= Oxygen SpA =

Italian automobile manufacturer

Oxygen SpA is an Italian company that manufactures "green vehicles". They produce the Oxygen Electric Cargo-scooter.

Oxygen S.p.A. is the first Italian company to develop, manufacture and market 100% electric scooters. Oxygen's product is the all-electric CargoScooter, designed specifically for the delivery market and the first of its kind intended primarily for inner-city delivery use.

Based in Padua, Italy, Oxygen was created in 2001 as a technological development of Atala. Under new management since 2004, the strategic direction has been mainly focused on the fleet market.

==Clients==

Oxygen provides electric scooters to a number of major delivery fleets. Swiss Post is one of the company's higher profile clients and has acquired a fleet of over 1500 CargoScooters.

==Vehicles==

Oxygen's CargoScooter is totally electric and features Lithium-Ion (Li-Ion) battery technology.

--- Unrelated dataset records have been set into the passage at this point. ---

(* ===== verification/Logger.v ===== *)
(** * The engine's logger: [engine/logger/logger.go], [engine/logger/entry.go] and the
    test case wrapper [engine/test/internal/testcase/testcase.go]

    [Module Logger]: entries, their levels, the filter rules of the profile and the
    capture level.  [Module Callbacks]: how entries reach the callback when goroutines add
    entries, and callbacks run, concurrently.  [Module Testcase]: how the private log of
    a test case is merged into its parent's. *)

From S2P Require Import Prelude GoStrings Escape.

Local Open Scope list_scope.

Module Logger.

(** [numericLevels] *)
Definition numericLevels : list (string * Z) :=
  [("DEBUG3", -2); ("DEBUG2", -1); ("DEBUG", 0); ("INFO", 1); ("NOTICE", 2); ("WARNING", 3);
   ("ERROR", 4); ("CRITICAL", 5)]%string%Z.
Definition numeric (level : string) : option Z := assoc level numericLevels.

Abbreviation levels_config := (gmap string (gmap string string)).

(** [profile.LogFilterRule] *)
Record LogFilterRule := { When : list (string * value); Set_ : string }.
Abbreviation filter_config := (gmap string (gmap string (list LogFilterRule))).

(** [Entry]; [Args] is [None] for a nil map, [level] is [Some] once it is set. *)
Record Entry := {
  Tag : string;
  Args : option (list (string * value));
  Timestamp : Z;
  Testcase : string;
  Module_ : string;
  level : option string;
  levelConfig : levels_config
}.

(** The configuration a [Logger] holds under [configMu], with its defaults. *)
Record Config := {
  logFilter : filter_config;
  testLevels : levels_config;
  captureFloor : Z;
  hasCapture : bool;
  defaultModule : string;
  defaultTestcase : string
}.

(** [New] *)
Definition new_config : Config :=
  {| logFilter := ∅; testLevels := ∅; captureFloor := 0; hasCapture := false;
     defaultModule := "System"; defaultTestcase := "Unspecified" |}.

Definition key_le (a b : string * string) : Prop := String.leb a.1 b.1 = true.
#[export] Instance key_le_dec : RelDecision key_le.
Proof. intros a b. unfold key_le. apply _. Defined.

(** [fmt.Sprint] of a value: what [%v] prints. *)
Fixpoint sprint (v : value) : string :=
  let sprint_map m :=
    ("map[" +:+ join " " ((λ kv, (kv.1 +:+ ":" +:+ kv.2)%string) <$>
      merge_sort key_le
        ((λ kv, match kv with (k, v) => (k, sprint v) end) <$> m)) +:+ "]")%string in
  match v with
  | VString s => s
  | VStrings l => ("[" +:+ join " " l +:+ "]")%string
  | VList l => ("[" +:+ join " " (sprint <$> l) +:+ "]")%string
  | VMap m => sprint_map m
  | VMaps l => ("[" +:+ join " " (sprint_map <$> l) +:+ "]")%string
  | VOther t => t
  end.

Section logger.
Context `{GoUnicode}.

Definition levelForTag (cfg : levels_config) (module tag : string) : string :=
  match cfg !! to_upper module ≫= lookup (to_upper tag) with
  | Some value => to_upper value
  | None => "DEBUG"
  end.

(** [newEntryWithTimestamp]; the errors are the names of the missing fields. *)
Definition newEntryWithTimestamp (tag : string) (args : option (list (string * value)))
  (testcase module : string) (timestamp : Z) (cfg : levels_config) : result Entry string :=
  if decide (tag = "")%string then Err "tag is required"%string
  else if decide (testcase = "")%string then Err "testcase is required"%string
  else if decide (module = "")%string then Err "module is required"%string
  else Ok {| Tag := to_upper tag; Args := escapeArgs <$> args; Timestamp := timestamp;
             Testcase := testcase; Module_ := module; level := None; levelConfig := cfg |}.
(** C18: a graduated job is read back, by its identifier and by its public identifier, as a
    job that is done with the same identity, batch, domain name, status, times, profile and
    copied fields, the severity counts of its log and the score of the run; its log is
    stored in order; every other identifier reads as before; and it cannot be graduated
    again. *)
Theorem graduate_roundtrip s job es now s' :
  store_wf s → (∀ old, jobs (jt s) !! j_ID job = Some old → j_PublicID job = j_PublicID old) →
  GraduateJob oob weights s job es now = (s', Graduated) →
  (∃ job', Get jc_zero s' (j_ID job) = Some job' ∧ GetByPublicID jc_zero s' (j_PublicID job) = Some job' ∧
     (j_ID job', j_PublicID job', j_BatchID job', j_Domain job', j_Status job') =
       (j_ID job, j_PublicID job, j_BatchID job, j_Domain job, j_Status job) ∧
     (j_CreatedAt job', j_StartedAt job', j_FinishedAt job', j_ProfileID job', j_copied job') =
       (j_CreatedAt job, j_StartedAt job, j_FinishedAt job, j_ProfileID job, j_copied job) ∧
     j_Progress job' = 100%Z ∧
     j_SeverityTotals job' = Some (count_severity "NOTICE" es, count_severity "WARNING" es,
                                   count_severity "ERROR" es, count_severity "CRITICAL" es) ∧
     score_of oob weights (scoringCfg s) (j_Status job) (j_Domain job) es =
       Some (match j_Score job', j_Grade job' with Some n, Some g => Some (n, g) | _, _ => None end)) ∧
  e_log <$> default [] (entries (rt s') !! j_ID job) = es ∧
  (∀ id, id ≠ j_ID job → Get jc_zero s' id = Get jc_zero s id) ∧
  (∀ es' now', GraduateJob oob weights s' job es' now' = (s', NotFound)).
Proof.
  intros W Hpub Hg. pose proof (graduate_cases s job es now W Hpub) as H0. rewrite Hg in H0.
  destruct H0 as (W' & i & d & score & Hs & Hd & Hn & Hr & He & Hj & Hp & Hrp & _).
  assert (Hnone : jobs (jt s') !! j_ID job = None) by (rewrite Hj; apply lookup_delete_eq).
  split; [|split; [|split]].
  - exists (jobFromRun jc_zero (run_of job i es score)). unfold Get, GetByPublicID.
    rewrite Hnone, Hp, Hrp. simpl. rewrite !Hr, !lookup_insert_eq.
    do 6 (split; [done|]). rewrite Hs. by destruct score as [[]|].
  - rewrite He, lookup_insert_eq. simpl. unfold stored_entries. apply list_eq. intros n.
    rewrite list_lookup_fmap, list_lookup_imap. by destruct (es !! n).
  - intros id Hid. unfold Get. by rewrite Hj, Hr, lookup_delete_ne, lookup_insert_ne.
  - intros es' now'. unfold GraduateJob. by rewrite Hnone.
Qed.
(** [sortJobSlice] *)
Definition job_less (so : JobSort) : Job N C → Job N C → bool :=
  match normalizeJobSort so with
  | JobSortCreatedAtAsc => by_key Z.ltb j_CreatedAt Asc job_tail
  | JobSortCreatedAtDesc => by_key Z.ltb j_CreatedAt Desc job_tail
  | JobSortStartedAtDesc => by_key Z.ltb effectiveStartTime Desc job_tail
  | JobSortStartedAtAsc => by_key Z.ltb effectiveStartTime Asc job_tail
  | JobSortDomainAsc => by_key String.ltb (λ j, to_lower (j_Domain j)) Asc job_tail
  | JobSortDomainDesc => by_key String.ltb (λ j, to_lower (j_Domain j)) Desc job_tail
  | JobSortBatchIDAsc => by_key String.ltb (λ j, to_lower (j_BatchID j)) Asc job_tail
  | JobSortBatchIDDesc => by_key String.ltb (λ j, to_lower (j_BatchID j)) Desc job_tail
  | JobSortErrorDesc => by_key Z.ltb jobErrorCount Desc (by_key Z.ltb job_critical Desc job_tail)
  | JobSortCriticalDesc => by_key Z.ltb job_critical Desc (by_key Z.ltb jobErrorCount Desc job_tail)
  | _ => job_tail
  end.
Definition sortJobSlice (so : JobSort) : list (Job N C) → list (Job N C) := sort_slice (job_less so).

Definition run_tail : Run N → Run N → bool :=
  by_key Z.ltb r_FinishedAt Desc (by_last String.ltb r_ID Asc).

(** The comparison of [ListRuns]. *)
Definition run_less (so : JobSort) : Run N → Run N → bool :=
  match so with
  | JobSortCreatedAtAsc => by_key Z.ltb r_CreatedAt Asc run_tail
  | JobSortCreatedAtDesc => by_key Z.ltb r_CreatedAt Desc run_tail
  | JobSortStartedAtDesc => by_key Z.ltb runStartTime Desc run_tail
  | JobSortStartedAtAsc => by_key Z.ltb runStartTime Asc run_tail
  | JobSortDomainAsc => by_key String.ltb r_Domain Asc run_tail
  | JobSortDomainDesc => by_key String.ltb r_Domain Desc run_tail
  | JobSortBatchIDAsc => by_key String.ltb r_BatchID Asc run_tail
  | JobSortBatchIDDesc => by_key String.ltb r_BatchID Desc run_tail
  | JobSortErrorDesc => by_key Z.ltb (λ r, sev_error r + sev_critical r) Desc run_tail
  | JobSortCriticalDesc => by_key Z.ltb sev_critical Desc run_tail
  | JobSortFinishedAtDesc => by_key Z.ltb r_FinishedAt Desc run_tail
  | JobSortFinishedAtAsc => by_key Z.ltb r_FinishedAt Asc run_tail
  | JobSortWorstLevelDesc => by_key Z.ltb (λ r, severityRank (r_WorstLevel r)) Desc run_tail
  | JobSortWorstLevelAsc => by_key Z.ltb (λ r, severityRank (r_WorstLevel r)) Asc run_tail
  | JobSortScoreDesc => by_key Z.ltb (λ r, default (-1) (r_Score r)) Desc run_tail
  | JobSortScoreAsc => by_key Z.ltb (λ r, default 9999 (r_Score r)) Asc run_tail
  | JobSortDurationDesc => by_key Z.ltb r_DurationMs Desc run_tail
  | JobSortDurationAsc => by_key Z.ltb r_DurationMs Asc run_tail
  | JobSortEntryCountDesc => by_key Z.ltb r_EntryCount Desc run_tail
  | JobSortEntryCountAsc => by_key Z.ltb r_EntryCount Asc run_tail
  | JobSortOther _ => run_tail
  end.

(** [sortDomainSlice], on domains with their tags. *)
Definition domain_less (ds : DomainSort) : Domain → Domain → bool :=
  let by_name := by_last String.ltb d_Name in
  match ds with
  | DomainSortNameDesc => by_name Desc
  | DomainSortLevelDesc => by_key Z.ltb (λ d, severityRank (d_LatestLevel d)) Desc (by_name Asc)
  | DomainSortLevelAsc => by_key Z.ltb (λ d, severityRank (d_LatestLevel d)) Asc (by_name Asc)
  | DomainSortScoreDesc => by_key Z.ltb (λ d, default (-1) (d_LatestScore d)) Desc (by_name Asc)
  | DomainSortScoreAsc => by_key Z.ltb (λ d, default 9999 (d_LatestScore d)) Asc (by_name Asc)
  | DomainSortLastRunDesc => by_key Z.ltb d_LatestRunAt Desc (by_name Asc)
  | DomainSortLastRunAsc => by_key Z.ltb d_LatestRunAt Asc (by_name Asc)
  | DomainSortRunCountDesc => by_key Z.ltb d_RunCount Desc (by_name Asc)
  | DomainSortRunCountAsc => by_key Z.ltb d_RunCount Asc (by_name Asc)
  | DomainSortNameAsc => by_name Asc
  end.

Definition entry_less : Entry X → Entry X → bool :=
  by_key String.ltb e_RunID Asc (by_last Z.ltb e_ID Asc).

(** Newest first. *)
Definition batch_less : Batch → Batch → bool :=
  by_key Z.ltb b_CreatedAt Desc (by_last String.ltb b_ID Desc).

(** ** Conditions *)

Definition contains_fold (s sub : string) : bool := contains (to_lower s) (to_lower sub).

Definition job_matches (f : JobFilter) job : bool :=
  when_set (jf_Status f) (String.eqb (status_string (j_Status job)) (jf_Status f)) &&
  when_set (jf_BatchID f) (String.eqb (j_BatchID job) (jf_BatchID f)) &&
  when_set (jf_Domain f) (contains_fold (j_Domain job) (jf_Domain f)) &&
  when_set (jf_ClientIP f) (String.eqb (c_ClientIP (j_copied job)) (jf_ClientIP f)) &&
  when_time (jf_CreatedAfter f) (negb (j_CreatedAt job <? jf_CreatedAfter f)) &&
  when_time (jf_CreatedBefore f) (negb (jf_CreatedBefore f <? j_CreatedAt job)).
Lemma rows_of_keys (m : gmap K V) (key : V → K) :
  (∀ k v, m !! k = Some v → key v = k) → key <$> rows_of m = (map_to_list m).*1.
Proof.
  intros Hk. unfold rows_of. rewrite <- list_fmap_compose. apply list_fmap_ext.
  intros i [k v] Hi. apply Hk. apply elem_of_map_to_list. by eapply list_elem_of_lookup_2.
Qed.

Lemma rows_of_NoDup (m : gmap K V) (key : V → K) :
  (∀ k v, m !! k = Some v → key v = k) → NoDup (key <$> rows_of m).
Proof. intros Hk. rewrite rows_of_keys by done. apply NoDup_fst_map_to_list. Qed.

Lemma elem_of_rows_of (m : gmap K V) v : v ∈ rows_of m ↔ ∃ k, m !! k = Some v.
Proof.
  unfold rows_of. rewrite list_elem_of_fmap. split.
  - intros ([k v'] & -> & Hin). exists k. by apply elem_of_map_to_list.
  - intros [k Hk]. exists (k, v). split; [done|]. by apply elem_of_map_to_list.
Qed.
End rows.

Lemma NoDup_key_filter {A K} (key : A → K) (p : A → bool) l :
  NoDup (key <$> l) → NoDup (key <$> List.filter p l).
Proof.
  induction l as [|x l IH]; [done|]. simpl. intros [Hx Hl]%NoDup_cons. destruct (p x); [|by apply IH].
  simpl. apply NoDup_cons. split; [|by apply IH]. intros Hin. apply Hx.
  apply list_elem_of_fmap in Hin as (y & Hy & Hyin). apply list_elem_of_fmap. exists y. split; [done|].
  apply list_elem_of_In, filter_In in Hyin as [Hyin _]. by apply list_elem_of_In.
Qed.

Lemma filter_perm {A} (p : A → bool) l1 l2 : l1 ≡ₚ l2 → List.filter p l1 ≡ₚ List.filter p l2.
Proof. induction 1; simpl; repeat case_match; eauto using Permutation. Qed.

(** The listing of the matching rows in the order of the map does not depend on it. *)
Lemma sorted_rows_ext {A K} (less : A → A → bool) `{!StrictWeak less} (key : A → K) `{!Keyed key less}
    (p : A → bool) l1 l2 :
  NoDup (key <$> l2) → l1 ≡ₚ l2 →
  sort_slice less (List.filter p l1) = sort_slice less (List.filter p l2).
Proof.
  intros Hn HP. apply (sort_slice_ext less key); [|by apply filter_perm].
  apply NoDup_key_filter. by rewrite HP.
Qed.

Section wf.
Context `{GoUnicode} {X N C : Type}.
Implicit Types (s : store X N C) (job : Job N C) (run : Run N).

(** The domains, reached through their names. *)
Definition domain_rows s : list Domain :=
  omap (λ ni : string * Z, domainsByID (dt s) !! ni.2) (map_to_list (domains (dt s))).

(** What a listing meets when it ranges over the maps of the store. *)
Record ranged s (js : list (Job N C)) (rs : list (Run N)) (ds : list Domain)
    (es : list (string * list (Entry X))) : Prop := {
  rg_jobs : js ≡ₚ rows_of (jobs (jt s));
  rg_runs : rs ≡ₚ rows_of (runs (rt s));
  rg_domains : ds ≡ₚ domain_rows s;
  rg_entries : es ≡ₚ map_to_list (entries (rt s))
}.

Lemma jobs_NoDup s js : store_wf s → js ≡ₚ rows_of (jobs (jt s)) → NoDup (j_ID <$> js).
Proof.
  intros Hwf ->. apply rows_of_NoDup. intros id j Hj. by apply (jw_id _ (wf_jobs _ Hwf)) in Hj as [? _].
Qed.

Lemma runs_NoDup s rs : store_wf s → rs ≡ₚ rows_of (runs (rt s)) → NoDup (r_ID <$> rs).
Proof.
  intros Hwf ->. apply rows_of_NoDup. intros id j Hj. by apply (rw_id _ (wf_runs _ Hwf)) in Hj as [? _].
Qed.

| Model | Power and max. speed | Max. distance on one charge |
|---|---|---|
| CargoScooter | 4 kW (50cc) e 45 km/h | 60 km |
| CargoScooter XR | 4 kW (50cc) e 45 km/h | 90 km |
| CargoScooter LP | 4 kW (50cc) e 45 km/h | 120 km |
| CargoScooter XP | 6 kW (125cc) e 65 km/h | 50 km |
| CargoScooter XP - LR | 6 kW (125cc) e 65 km/h | 75 km |
| CargoScooter XP - XR | 6 kW (125cc) e 65 km/h | 100 km |

==Awards==

In recognition of the company's achievements, Oxygen was nominated at the 2007 World Mail Awards in the Corporate Social Responsibility category for its CargoScooter.

In 2009 the Italian Minister for the Environment mentioned Oxygen and the CargoScooter in the “Italian Design for Sustainability” book.